**About this exercise:**
Only the lines from the one containing "mo v = inl e" through the one containing "destruct Hv as" should be printed, exactly as they appear below, with both ends included.

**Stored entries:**
-- Opening Marker --

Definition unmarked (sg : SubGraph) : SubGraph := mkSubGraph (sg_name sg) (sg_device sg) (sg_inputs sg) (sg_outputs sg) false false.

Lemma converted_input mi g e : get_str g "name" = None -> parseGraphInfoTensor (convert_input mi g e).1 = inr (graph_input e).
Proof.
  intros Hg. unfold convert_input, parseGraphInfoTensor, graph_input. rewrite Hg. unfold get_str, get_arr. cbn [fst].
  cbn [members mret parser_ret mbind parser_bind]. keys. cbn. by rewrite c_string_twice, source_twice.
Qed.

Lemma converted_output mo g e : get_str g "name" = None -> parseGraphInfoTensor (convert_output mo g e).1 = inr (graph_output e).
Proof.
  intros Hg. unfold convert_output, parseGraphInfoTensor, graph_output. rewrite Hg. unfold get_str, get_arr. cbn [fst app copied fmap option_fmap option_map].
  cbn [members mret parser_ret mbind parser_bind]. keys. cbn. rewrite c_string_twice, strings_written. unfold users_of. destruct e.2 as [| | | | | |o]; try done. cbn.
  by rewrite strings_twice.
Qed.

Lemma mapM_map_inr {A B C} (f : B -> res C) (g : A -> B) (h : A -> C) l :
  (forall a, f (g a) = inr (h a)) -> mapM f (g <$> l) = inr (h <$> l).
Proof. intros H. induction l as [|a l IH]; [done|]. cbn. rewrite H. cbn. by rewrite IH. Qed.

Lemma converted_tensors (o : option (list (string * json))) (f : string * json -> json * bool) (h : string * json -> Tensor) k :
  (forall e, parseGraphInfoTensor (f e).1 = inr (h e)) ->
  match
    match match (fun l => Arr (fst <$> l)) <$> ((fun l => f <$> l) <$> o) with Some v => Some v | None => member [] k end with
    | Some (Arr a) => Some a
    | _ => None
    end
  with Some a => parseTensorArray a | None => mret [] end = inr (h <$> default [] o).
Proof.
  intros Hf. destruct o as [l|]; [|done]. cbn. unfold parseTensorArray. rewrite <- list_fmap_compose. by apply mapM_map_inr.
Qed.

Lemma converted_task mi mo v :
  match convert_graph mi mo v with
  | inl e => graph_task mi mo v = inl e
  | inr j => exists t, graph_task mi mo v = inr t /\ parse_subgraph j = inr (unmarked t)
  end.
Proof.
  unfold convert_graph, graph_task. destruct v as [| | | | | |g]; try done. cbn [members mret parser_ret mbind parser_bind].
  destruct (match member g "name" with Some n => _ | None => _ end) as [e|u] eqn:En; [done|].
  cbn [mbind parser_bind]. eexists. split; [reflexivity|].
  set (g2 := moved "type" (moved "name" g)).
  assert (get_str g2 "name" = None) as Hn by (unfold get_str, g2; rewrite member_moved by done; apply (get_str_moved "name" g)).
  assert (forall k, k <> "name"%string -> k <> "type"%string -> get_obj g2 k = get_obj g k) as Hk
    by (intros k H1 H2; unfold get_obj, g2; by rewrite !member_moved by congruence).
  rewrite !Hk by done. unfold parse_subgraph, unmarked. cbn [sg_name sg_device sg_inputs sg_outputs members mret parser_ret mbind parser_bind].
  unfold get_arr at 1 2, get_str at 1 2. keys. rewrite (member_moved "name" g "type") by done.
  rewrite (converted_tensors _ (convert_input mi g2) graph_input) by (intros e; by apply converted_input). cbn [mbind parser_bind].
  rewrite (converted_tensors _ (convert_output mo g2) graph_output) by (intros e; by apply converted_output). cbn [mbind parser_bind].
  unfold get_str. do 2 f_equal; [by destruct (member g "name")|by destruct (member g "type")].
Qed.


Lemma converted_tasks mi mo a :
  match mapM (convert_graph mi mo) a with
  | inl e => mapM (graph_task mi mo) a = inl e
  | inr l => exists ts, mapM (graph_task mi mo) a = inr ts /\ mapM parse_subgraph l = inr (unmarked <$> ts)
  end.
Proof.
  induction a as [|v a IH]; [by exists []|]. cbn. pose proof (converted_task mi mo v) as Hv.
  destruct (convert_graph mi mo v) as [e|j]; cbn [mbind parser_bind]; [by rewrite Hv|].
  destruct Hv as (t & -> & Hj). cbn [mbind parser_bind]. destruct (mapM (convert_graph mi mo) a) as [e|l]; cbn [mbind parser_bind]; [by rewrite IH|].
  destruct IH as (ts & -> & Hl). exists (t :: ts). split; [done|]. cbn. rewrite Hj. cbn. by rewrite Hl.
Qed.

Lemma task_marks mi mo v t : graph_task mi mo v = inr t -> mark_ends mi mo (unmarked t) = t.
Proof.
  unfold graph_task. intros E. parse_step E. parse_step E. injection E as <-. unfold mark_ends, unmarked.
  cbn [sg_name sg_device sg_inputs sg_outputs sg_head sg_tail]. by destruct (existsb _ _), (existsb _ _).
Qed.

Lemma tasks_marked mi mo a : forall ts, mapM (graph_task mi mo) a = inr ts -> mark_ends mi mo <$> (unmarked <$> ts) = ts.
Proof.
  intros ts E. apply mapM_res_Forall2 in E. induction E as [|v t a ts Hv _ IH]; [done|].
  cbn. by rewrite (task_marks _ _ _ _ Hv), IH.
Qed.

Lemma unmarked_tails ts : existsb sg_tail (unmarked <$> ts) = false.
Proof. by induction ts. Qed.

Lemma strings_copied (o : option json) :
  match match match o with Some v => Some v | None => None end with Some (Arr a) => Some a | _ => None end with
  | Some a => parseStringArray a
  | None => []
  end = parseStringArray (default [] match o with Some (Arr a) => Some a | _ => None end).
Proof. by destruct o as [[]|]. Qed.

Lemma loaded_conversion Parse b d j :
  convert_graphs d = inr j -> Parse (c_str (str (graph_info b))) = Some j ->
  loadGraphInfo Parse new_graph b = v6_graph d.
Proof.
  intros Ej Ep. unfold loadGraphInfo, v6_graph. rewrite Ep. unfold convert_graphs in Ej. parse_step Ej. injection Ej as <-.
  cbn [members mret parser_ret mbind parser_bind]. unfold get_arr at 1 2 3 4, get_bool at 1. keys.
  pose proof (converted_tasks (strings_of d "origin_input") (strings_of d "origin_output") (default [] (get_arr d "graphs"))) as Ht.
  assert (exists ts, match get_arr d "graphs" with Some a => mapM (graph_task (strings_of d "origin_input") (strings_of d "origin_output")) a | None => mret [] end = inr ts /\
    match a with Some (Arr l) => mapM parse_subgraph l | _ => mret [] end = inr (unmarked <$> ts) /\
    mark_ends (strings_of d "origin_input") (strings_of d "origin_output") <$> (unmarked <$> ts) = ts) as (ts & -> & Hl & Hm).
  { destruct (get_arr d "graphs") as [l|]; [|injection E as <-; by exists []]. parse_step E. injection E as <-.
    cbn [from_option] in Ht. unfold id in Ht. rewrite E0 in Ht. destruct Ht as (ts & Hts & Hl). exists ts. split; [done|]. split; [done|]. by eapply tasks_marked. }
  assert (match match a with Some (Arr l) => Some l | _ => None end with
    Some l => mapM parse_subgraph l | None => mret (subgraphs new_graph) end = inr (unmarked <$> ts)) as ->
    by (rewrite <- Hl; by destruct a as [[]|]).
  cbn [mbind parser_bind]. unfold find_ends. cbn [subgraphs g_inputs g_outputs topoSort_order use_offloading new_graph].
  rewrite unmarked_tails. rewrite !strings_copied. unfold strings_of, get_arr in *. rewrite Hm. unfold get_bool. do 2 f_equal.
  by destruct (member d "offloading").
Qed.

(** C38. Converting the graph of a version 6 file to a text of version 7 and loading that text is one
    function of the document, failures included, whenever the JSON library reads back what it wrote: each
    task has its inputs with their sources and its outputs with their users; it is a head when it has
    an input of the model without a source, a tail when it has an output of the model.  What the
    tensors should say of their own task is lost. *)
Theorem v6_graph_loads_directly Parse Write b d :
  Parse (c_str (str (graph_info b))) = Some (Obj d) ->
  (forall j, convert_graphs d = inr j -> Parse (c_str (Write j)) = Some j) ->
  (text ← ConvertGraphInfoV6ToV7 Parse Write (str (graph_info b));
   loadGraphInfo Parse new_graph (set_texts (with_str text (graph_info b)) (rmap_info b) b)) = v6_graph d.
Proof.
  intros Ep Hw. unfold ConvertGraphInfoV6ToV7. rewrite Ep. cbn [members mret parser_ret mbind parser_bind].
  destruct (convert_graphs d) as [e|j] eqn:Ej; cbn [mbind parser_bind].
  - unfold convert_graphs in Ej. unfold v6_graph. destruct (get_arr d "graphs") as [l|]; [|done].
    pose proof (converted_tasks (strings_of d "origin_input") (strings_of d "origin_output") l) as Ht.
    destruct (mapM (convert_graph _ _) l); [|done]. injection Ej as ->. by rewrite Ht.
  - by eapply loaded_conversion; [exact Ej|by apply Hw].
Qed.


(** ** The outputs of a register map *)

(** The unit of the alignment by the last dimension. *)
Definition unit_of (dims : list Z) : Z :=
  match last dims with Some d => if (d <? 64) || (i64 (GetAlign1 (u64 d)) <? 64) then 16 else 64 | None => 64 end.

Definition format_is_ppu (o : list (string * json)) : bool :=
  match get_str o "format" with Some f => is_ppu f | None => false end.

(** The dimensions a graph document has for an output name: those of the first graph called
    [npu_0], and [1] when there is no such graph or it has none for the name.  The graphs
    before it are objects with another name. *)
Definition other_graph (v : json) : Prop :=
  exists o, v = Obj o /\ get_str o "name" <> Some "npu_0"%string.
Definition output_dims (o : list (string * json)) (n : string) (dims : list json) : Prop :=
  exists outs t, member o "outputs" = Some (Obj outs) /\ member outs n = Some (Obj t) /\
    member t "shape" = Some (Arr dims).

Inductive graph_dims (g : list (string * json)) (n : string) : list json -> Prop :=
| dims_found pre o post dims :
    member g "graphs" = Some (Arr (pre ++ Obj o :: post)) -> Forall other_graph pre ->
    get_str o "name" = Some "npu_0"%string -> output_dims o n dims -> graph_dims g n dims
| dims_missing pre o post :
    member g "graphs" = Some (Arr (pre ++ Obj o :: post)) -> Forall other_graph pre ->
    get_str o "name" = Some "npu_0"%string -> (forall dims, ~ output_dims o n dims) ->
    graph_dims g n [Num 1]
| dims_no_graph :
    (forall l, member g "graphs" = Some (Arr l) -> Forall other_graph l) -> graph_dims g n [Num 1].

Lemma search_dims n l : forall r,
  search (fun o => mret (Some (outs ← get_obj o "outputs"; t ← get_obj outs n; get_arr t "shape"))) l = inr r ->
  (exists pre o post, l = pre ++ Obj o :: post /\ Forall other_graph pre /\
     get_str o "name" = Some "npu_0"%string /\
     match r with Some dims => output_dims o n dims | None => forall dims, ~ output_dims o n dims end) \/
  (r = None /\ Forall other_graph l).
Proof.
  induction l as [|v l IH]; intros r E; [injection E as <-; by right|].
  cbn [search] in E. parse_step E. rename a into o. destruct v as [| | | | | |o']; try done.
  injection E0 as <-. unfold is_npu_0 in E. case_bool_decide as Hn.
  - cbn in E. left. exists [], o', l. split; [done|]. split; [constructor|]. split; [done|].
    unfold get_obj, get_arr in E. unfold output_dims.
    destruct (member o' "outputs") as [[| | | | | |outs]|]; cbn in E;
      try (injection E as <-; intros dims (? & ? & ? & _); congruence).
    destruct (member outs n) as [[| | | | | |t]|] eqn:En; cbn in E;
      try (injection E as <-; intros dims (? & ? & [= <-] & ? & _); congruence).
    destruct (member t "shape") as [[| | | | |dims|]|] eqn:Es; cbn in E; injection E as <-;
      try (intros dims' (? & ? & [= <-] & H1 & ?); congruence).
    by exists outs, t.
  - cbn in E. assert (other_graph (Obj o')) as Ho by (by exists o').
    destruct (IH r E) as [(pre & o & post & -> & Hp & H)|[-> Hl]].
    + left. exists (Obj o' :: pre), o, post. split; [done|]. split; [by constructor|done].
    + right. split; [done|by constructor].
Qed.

-- Closing Marker --
-- Opening Marker --

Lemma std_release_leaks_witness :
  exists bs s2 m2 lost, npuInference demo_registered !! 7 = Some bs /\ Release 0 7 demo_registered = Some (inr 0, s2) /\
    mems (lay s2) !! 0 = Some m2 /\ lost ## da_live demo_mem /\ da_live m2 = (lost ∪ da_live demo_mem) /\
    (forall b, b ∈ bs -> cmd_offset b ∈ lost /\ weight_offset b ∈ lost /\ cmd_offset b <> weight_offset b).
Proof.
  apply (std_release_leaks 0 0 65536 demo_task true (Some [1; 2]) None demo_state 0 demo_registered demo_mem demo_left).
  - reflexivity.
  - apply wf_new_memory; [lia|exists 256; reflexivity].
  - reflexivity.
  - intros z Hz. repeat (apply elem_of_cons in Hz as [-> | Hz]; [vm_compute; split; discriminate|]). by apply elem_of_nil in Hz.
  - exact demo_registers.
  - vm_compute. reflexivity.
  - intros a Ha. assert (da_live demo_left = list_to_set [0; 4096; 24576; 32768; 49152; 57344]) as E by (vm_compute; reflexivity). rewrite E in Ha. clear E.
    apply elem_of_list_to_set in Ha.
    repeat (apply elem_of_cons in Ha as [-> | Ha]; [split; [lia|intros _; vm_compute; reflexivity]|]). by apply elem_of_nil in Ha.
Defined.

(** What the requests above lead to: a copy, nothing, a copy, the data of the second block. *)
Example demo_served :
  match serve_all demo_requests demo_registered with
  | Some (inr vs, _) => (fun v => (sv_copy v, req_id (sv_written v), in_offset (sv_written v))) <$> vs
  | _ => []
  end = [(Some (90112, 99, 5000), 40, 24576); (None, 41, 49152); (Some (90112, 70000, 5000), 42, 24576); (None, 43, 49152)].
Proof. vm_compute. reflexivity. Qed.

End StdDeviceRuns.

-- Closing Marker --
-- Opening Marker --

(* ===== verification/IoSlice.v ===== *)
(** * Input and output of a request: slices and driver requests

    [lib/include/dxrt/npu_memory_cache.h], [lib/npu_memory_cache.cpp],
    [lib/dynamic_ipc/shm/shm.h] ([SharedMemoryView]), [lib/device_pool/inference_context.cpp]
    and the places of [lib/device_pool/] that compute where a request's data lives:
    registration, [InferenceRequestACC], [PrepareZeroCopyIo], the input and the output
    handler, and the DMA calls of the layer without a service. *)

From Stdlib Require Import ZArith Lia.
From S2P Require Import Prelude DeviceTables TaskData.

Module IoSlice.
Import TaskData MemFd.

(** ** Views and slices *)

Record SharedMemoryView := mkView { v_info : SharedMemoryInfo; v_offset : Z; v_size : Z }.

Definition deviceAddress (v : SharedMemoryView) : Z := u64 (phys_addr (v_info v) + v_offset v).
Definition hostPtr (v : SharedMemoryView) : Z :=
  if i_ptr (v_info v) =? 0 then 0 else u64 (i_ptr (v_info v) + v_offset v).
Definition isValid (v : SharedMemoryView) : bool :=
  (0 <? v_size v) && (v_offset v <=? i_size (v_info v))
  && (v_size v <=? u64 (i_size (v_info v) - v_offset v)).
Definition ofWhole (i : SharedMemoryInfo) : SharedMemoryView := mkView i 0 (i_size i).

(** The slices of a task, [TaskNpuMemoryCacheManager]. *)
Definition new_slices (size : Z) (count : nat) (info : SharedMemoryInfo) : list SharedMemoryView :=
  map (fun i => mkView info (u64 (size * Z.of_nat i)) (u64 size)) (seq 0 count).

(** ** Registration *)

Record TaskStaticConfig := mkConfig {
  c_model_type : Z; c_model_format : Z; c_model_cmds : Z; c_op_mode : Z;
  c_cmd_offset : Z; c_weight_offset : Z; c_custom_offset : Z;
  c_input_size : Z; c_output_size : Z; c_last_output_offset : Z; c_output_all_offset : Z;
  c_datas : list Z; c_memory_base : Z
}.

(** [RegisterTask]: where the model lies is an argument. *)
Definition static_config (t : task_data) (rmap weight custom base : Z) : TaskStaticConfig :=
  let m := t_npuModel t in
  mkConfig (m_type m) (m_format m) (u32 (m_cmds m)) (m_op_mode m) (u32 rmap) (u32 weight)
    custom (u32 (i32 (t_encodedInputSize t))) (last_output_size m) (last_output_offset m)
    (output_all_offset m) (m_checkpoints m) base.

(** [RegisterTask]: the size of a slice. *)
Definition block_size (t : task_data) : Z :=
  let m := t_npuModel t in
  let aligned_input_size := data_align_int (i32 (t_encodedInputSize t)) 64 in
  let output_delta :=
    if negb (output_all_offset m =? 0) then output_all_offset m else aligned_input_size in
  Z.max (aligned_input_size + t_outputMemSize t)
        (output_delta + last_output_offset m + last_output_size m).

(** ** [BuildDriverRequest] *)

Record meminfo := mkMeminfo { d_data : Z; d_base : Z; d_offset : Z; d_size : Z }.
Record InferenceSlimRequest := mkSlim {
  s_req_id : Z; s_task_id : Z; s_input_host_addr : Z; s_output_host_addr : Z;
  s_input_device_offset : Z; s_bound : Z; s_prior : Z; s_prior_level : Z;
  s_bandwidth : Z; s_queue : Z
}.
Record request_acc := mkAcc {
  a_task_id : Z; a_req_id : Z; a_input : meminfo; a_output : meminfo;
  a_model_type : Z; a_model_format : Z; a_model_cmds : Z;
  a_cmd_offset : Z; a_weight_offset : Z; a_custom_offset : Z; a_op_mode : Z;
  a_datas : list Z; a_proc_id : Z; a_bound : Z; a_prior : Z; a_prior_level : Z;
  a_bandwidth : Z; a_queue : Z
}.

-- Closing Marker --

**Finished exercise:**
  | inl e => graph_task mi mo v = inl e
  | inr j => exists t, graph_task mi mo v = inr t /\ parse_subgraph j = inr (unmarked t)
  end.
Proof.
  unfold convert_graph, graph_task. destruct v as [| | | | | |g]; try done. cbn [members mret parser_ret mbind parser_bind].
  destruct (match member g "name" with Some n => _ | None => _ end) as [e|u] eqn:En; [done|].
  cbn [mbind parser_bind]. eexists. split; [reflexivity|].
  set (g2 := moved "type" (moved "name" g)).
  assert (get_str g2 "name" = None) as Hn by (unfold get_str, g2; rewrite member_moved by done; apply (get_str_moved "name" g)).
  assert (forall k, k <> "name"%string -> k <> "type"%string -> get_obj g2 k = get_obj g k) as Hk
    by (intros k H1 H2; unfold get_obj, g2; by rewrite !member_moved by congruence).
  rewrite !Hk by done. unfold parse_subgraph, unmarked. cbn [sg_name sg_device sg_inputs sg_outputs members mret parser_ret mbind parser_bind].
  unfold get_arr at 1 2, get_str at 1 2. keys. rewrite (member_moved "name" g "type") by done.
  rewrite (converted_tensors _ (convert_input mi g2) graph_input) by (intros e; by apply converted_input). cbn [mbind parser_bind].
  rewrite (converted_tensors _ (convert_output mo g2) graph_output) by (intros e; by apply converted_output). cbn [mbind parser_bind].
  unfold get_str. do 2 f_equal; [by destruct (member g "name")|by destruct (member g "type")].
Qed.


Lemma converted_tasks mi mo a :
  match mapM (convert_graph mi mo) a with
  | inl e => mapM (graph_task mi mo) a = inl e
  | inr l => exists ts, mapM (graph_task mi mo) a = inr ts /\ mapM parse_subgraph l = inr (unmarked <$> ts)
  end.
Proof.
  induction a as [|v a IH]; [by exists []|]. cbn. pose proof (converted_task mi mo v) as Hv.
  destruct (convert_graph mi mo v) as [e|j]; cbn [mbind parser_bind]; [by rewrite Hv|].
  destruct Hv as (t & -> & Hj). cbn [mbind parser_bind]. destruct (mapM (convert_graph mi mo) a) as [e|l]; cbn [mbind parser_bind]; [by rewrite IH|].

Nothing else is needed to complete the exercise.